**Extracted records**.

***

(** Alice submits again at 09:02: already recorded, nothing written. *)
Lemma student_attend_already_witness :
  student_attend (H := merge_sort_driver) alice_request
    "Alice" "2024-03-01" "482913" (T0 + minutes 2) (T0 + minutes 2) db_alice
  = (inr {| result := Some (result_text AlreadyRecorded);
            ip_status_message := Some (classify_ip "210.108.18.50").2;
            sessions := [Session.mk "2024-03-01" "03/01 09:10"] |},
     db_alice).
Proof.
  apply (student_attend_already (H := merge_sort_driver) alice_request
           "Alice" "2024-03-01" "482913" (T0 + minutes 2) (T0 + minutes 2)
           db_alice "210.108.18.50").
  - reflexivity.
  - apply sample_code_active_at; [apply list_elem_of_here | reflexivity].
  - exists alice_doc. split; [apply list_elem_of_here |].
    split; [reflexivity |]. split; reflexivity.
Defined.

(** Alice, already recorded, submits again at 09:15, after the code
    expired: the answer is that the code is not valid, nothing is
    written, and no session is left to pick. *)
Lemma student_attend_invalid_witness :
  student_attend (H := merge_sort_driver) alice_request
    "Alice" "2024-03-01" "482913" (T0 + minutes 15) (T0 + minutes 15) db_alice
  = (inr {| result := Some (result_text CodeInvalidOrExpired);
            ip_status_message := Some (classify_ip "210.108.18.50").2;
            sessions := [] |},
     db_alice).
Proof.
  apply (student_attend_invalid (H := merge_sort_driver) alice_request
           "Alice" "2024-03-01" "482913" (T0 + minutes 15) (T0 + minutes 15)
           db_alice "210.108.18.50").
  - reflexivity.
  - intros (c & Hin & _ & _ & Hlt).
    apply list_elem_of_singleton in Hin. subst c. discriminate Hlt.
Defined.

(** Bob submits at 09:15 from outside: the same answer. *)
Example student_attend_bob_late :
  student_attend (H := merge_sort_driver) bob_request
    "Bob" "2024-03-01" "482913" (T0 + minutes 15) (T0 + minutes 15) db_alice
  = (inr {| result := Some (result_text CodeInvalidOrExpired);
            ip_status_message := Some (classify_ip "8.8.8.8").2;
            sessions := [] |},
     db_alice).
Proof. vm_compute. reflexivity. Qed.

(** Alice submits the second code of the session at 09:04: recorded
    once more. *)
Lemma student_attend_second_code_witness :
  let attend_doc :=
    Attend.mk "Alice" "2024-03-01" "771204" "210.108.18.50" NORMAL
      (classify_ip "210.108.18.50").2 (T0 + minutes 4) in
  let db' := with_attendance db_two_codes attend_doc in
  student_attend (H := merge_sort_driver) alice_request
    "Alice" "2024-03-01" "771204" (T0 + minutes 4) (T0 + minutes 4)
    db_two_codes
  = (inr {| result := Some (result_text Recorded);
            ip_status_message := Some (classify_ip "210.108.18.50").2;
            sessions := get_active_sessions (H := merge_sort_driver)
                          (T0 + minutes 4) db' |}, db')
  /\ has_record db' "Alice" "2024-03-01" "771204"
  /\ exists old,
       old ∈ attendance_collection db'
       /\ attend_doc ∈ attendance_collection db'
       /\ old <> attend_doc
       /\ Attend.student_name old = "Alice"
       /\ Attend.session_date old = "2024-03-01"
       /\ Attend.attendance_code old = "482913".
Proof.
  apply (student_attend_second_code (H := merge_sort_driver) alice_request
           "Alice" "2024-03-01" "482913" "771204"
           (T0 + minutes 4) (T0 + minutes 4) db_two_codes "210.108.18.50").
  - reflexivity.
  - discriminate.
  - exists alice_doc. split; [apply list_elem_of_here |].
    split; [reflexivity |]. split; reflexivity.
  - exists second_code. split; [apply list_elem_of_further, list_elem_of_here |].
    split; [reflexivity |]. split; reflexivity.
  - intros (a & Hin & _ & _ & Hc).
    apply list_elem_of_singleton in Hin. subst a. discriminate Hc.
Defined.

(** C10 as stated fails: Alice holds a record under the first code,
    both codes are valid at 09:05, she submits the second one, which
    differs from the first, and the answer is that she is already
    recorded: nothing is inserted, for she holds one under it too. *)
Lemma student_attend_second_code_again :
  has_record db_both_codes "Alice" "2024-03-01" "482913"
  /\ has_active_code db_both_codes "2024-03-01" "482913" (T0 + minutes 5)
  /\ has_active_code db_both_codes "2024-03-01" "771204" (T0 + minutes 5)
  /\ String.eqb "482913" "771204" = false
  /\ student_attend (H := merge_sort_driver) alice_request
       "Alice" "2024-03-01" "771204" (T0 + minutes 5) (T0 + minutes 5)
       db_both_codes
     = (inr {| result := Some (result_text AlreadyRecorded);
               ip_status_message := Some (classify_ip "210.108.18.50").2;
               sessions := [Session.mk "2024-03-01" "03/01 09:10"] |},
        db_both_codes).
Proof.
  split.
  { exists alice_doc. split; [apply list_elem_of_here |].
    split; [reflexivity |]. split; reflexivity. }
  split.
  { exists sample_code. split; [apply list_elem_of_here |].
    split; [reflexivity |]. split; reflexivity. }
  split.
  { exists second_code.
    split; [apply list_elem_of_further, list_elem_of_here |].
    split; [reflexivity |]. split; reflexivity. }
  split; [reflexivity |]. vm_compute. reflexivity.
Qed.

***

**Prompt**. Take the entries above and transcribe them in full.

**Written answer**.
(** Alice submits again at 09:02: already recorded, nothing written. *)
Lemma student_attend_already_witness :
  student_attend (H := merge_sort_driver) alice_request
    "Alice" "2024-03-01" "482913" (T0 + minutes 2) (T0 + minutes 2) db_alice
  = (inr {| result := Some (result_text AlreadyRecorded);
            ip_status_message := Some (classify_ip "210.108.18.50").2;
            sessions := [Session.mk "2024-03-01" "03/01 09:10"] |},
     db_alice).
Proof.
  apply (student_attend_already (H := merge_sort_driver) alice_request
           "Alice" "2024-03-01" "482913" (T0 + minutes 2) (T0 + minutes 2)
           db_alice "210.108.18.50").
  - reflexivity.
  - apply sample_code_active_at; [apply list_elem_of_here | reflexivity].
  - exists alice_doc. split; [apply list_elem_of_here |].
    split; [reflexivity |]. split; reflexivity.
Defined.

(** Alice, already recorded, submits again at 09:15, after the code
    expired: the answer is that the code is not valid, nothing is
    written, and no session is left to pick. *)
Lemma student_attend_invalid_witness :
  student_attend (H := merge_sort_driver) alice_request
    "Alice" "2024-03-01" "482913" (T0 + minutes 15) (T0 + minutes 15) db_alice
  = (inr {| result := Some (result_text CodeInvalidOrExpired);
            ip_status_message := Some (classify_ip "210.108.18.50").2;
            sessions := [] |},
     db_alice).
Proof.
  apply (student_attend_invalid (H := merge_sort_driver) alice_request
           "Alice" "2024-03-01" "482913" (T0 + minutes 15) (T0 + minutes 15)
           db_alice "210.108.18.50").
  - reflexivity.
  - intros (c & Hin & _ & _ & Hlt).
    apply list_elem_of_singleton in Hin. subst c. discriminate Hlt.
Defined.

(** Bob submits at 09:15 from outside: the same answer. *)
Example student_attend_bob_late :
  student_attend (H := merge_sort_driver) bob_request
    "Bob" "2024-03-01" "482913" (T0 + minutes 15) (T0 + minutes 15) db_alice
  = (inr {| result := Some (result_text CodeInvalidOrExpired);
            ip_status_message := Some (classify_ip "8.8.8.8").2;
            sessions := [] |},
     db_alice).
Proof. vm_compute. reflexivity. Qed.

(** Alice submits the second code of the session at 09:04: recorded
    once more. *)
Lemma student_attend_second_code_witness :
  let attend_doc :=
    Attend.mk "Alice" "2024-03-01" "771204" "210.108.18.50" NORMAL
      (classify_ip "210.108.18.50").2 (T0 + minutes 4) in
  let db' := with_attendance db_two_codes attend_doc in
  student_attend (H := merge_sort_driver) alice_request
    "Alice" "2024-03-01" "771204" (T0 + minutes 4) (T0 + minutes 4)
    db_two_codes
  = (inr {| result := Some (result_text Recorded);
            ip_status_message := Some (classify_ip "210.108.18.50").2;
            sessions := get_active_sessions (H := merge_sort_driver)
                          (T0 + minutes 4) db' |}, db')
  /\ has_record db' "Alice" "2024-03-01" "771204"
  /\ exists old,
       old ∈ attendance_collection db'
       /\ attend_doc ∈ attendance_collection db'
       /\ old <> attend_doc
       /\ Attend.student_name old = "Alice"
       /\ Attend.session_date old = "2024-03-01"
       /\ Attend.attendance_code old = "482913".
Proof.
  apply (student_attend_second_code (H := merge_sort_driver) alice_request
           "Alice" "2024-03-01" "482913" "771204"
           (T0 + minutes 4) (T0 + minutes 4) db_two_codes "210.108.18.50").
  - reflexivity.
  - discriminate.
  - exists alice_doc. split; [apply list_elem_of_here |].
    split; [reflexivity |]. split; reflexivity.
  - exists second_code. split; [apply list_elem_of_further, list_elem_of_here |].
    split; [reflexivity |]. split; reflexivity.
  - intros (a & Hin & _ & _ & Hc).
    apply list_elem_of_singleton in Hin. subst a. discriminate Hc.
Defined.

(** C10 as stated fails: Alice holds a record under the first code,
    both codes are valid at 09:05, she submits the second one, which
    differs from the first, and the answer is that she is already
    recorded: nothing is inserted, for she holds one under it too. *)
Lemma student_attend_second_code_again :
  has_record db_both_codes "Alice" "2024-03-01" "482913"
  /\ has_active_code db_both_codes "2024-03-01" "482913" (T0 + minutes 5)
  /\ has_active_code db_both_codes "2024-03-01" "771204" (T0 + minutes 5)
  /\ String.eqb "482913" "771204" = false
  /\ student_attend (H := merge_sort_driver) alice_request
       "Alice" "2024-03-01" "771204" (T0 + minutes 5) (T0 + minutes 5)
       db_both_codes
     = (inr {| result := Some (result_text AlreadyRecorded);
               ip_status_message := Some (classify_ip "210.108.18.50").2;
               sessions := [Session.mk "2024-03-01" "03/01 09:10"] |},
        db_both_codes).
Proof.
  split.
  { exists alice_doc. split; [apply list_elem_of_here |].
    split; [reflexivity |]. split; reflexivity. }
  split.
  { exists sample_code. split; [apply list_elem_of_here |].
    split; [reflexivity |]. split; reflexivity. }
  split.
  { exists second_code.
    split; [apply list_elem_of_further, list_elem_of_here |].
    split; [reflexivity |]. split; reflexivity. }
  split; [reflexivity |]. vm_compute. reflexivity.
Qed.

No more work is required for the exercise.